> _Data supplied_:
Lemma od_update_links_fresh (d : odict) :
  Forall (fun kv => count_key (fst kv) d = 0) resource_links ->
  od_update d resource_links = (d ++ resource_links)%list.
Proof.
  intros H. unfold od_update, resource_links in *.
  repeat match goal with
         | H : Forall _ (_ :: _) |- _ => inversion_clear H
         end.
  cbn [fold_left fst snd] in *.
  rewrite (od_set_fresh _ _ d) by assumption.
  repeat (rewrite (od_set_fresh _ _ (d ++ _)%list)
            by (rewrite count_key_app; cbn; lia);
          rewrite <- List.app_assoc; cbn [app]).
  reflexivity.
Qed.

Lemma init_default_args (uid : string) (data : pyval) :
  init_default uid data =
  __init__ uid data (PyInt 200) (PyBool false) (PyBool false) (PyStr "P1D")
    (PyBool false).
Proof. reflexivity. Qed.

(** A layer without a [version] attribute does not make the template raise:
    the undefined value prints as the empty string. *)
Lemma layer_version_missing (l : pyval) :
  jinja_getattr l "version" = Undefined -> layer_version l = Ok "".
Proof.
  intros H. unfold layer_version. now rewrite H.
Qed.

(** Rendering touches the registries of the node's own figure only. *)
Lemma render_other_figures (this : TimestampedWmsTileLayers)
  (w w' : gmap nat Figure) (fid fid' : nat) (r : result unit) :
  figure_id (get_root (as_element this)) = Some fid ->
  fid <> fid' ->
  render this w = (r, w') ->
  figure_state w' fid' = figure_state w fid'.
Proof.
  intros Hf Hne Hr. destruct (macro_script this) as [s | e] eqn:Hs.
  - rewrite (render_attached this w fid s Hf Hs) in Hr. injection Hr as _ <-.
    now apply figure_state_insert_ne.
  - rewrite (render_raise this w e) in Hr; [now injection Hr as _ <- | | exact Hs].
    unfold is_Figure. now rewrite Hf.
Qed.

(** ** The claims *)

(** C1: rendering a node whose root element is not a Figure raises the
    assertion error whose message says the element cannot be rendered when
    it is not in a Figure; nothing is output, and the page store (the
    header, html and script registries of every figure) is left as it
    was. *)
Theorem C1_render_outside_figure (this : TimestampedWmsTileLayers)
  (w : gmap nat Figure) :
  is_Figure (get_root (as_element this)) = false ->
  render this w =
  (Raise (AssertionError
            "You cannot render this Element if it's not in a Figure."), w).
Proof.
  intros H. now rewrite render_detached.
Qed.




(** C8: two nodes with the same transition time, loop, auto-play, period
    and time interval, under parents of the same name, and holding lists of
    layers that agree pairwise on [get_name] and [version], render the same
    script (or raise the same error). *)
Theorem C8_script_deterministic (t1 t2 : TimestampedWmsTileLayers)
  (p1 p2 : element) (l1 l2 : list pyval) :
  transition_time t1 = transition_time t2 ->
  loop t1 = loop t2 ->
  auto_play t1 = auto_play t2 ->
  period t1 = period t2 ->
  time_interval t1 = time_interval t2 ->
  _parent t1 = Some p1 ->
  _parent t2 = Some p2 ->
  get_name p1 = get_name p2 ->
  layers t1 = PyList l1 ->
  layers t2 = PyList l2 ->
  Forall2 (fun a b =>
             jinja_getattr a "get_name" = jinja_getattr b "get_name" /\
             jinja_getattr a "version" = jinja_getattr b "version") l1 l2 ->
  macro_script t1 = macro_script t2.
Proof.
  intros Ht Hl Ha Hp Hi Hp1 Hp2 Hn Hl1 Hl2 HF.
  rewrite (macro_script_attached t1 p1 Hp1), (macro_script_attached t2 p2 Hp2).
  rewrite Ht, Hl, Ha, Hp, Hi, Hn, Hl1, Hl2.
  destruct (py_bool (time_interval t2)) as [truth | err];
    cbn [bind result_monad]; [| reflexivity].
  assert (Hpar : parent_get_name t1 = parent_get_name t2).
  { unfold parent_get_name. now rewrite Hp1, Hp2, Hn. }
  assert (Hbody : join (map (layer_block t1) l1) =
                  join (map (layer_block t2) l2)).
  { clear Hl1 Hl2.
    induction HF as [| a b l1' l2' [Hab Hv] _ IH]; [reflexivity |].
    cbn [map join]. rewrite (layer_block_ext t1 t2 a b Hpar Hab Hv).
    now rewrite IH. }
  unfold for_in, py_iter. cbn [bind result_monad]. now rewrite Hbody.
Qed.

> _Aim of the exercise_: Isolate each line of the listing above that includes "Hpar". Copy it.

> _Output of the task_:
  assert (Hpar : parent_get_name t1 = parent_get_name t2).
    cbn [map join]. rewrite (layer_block_ext t1 t2 a b Hpar Hab Hv).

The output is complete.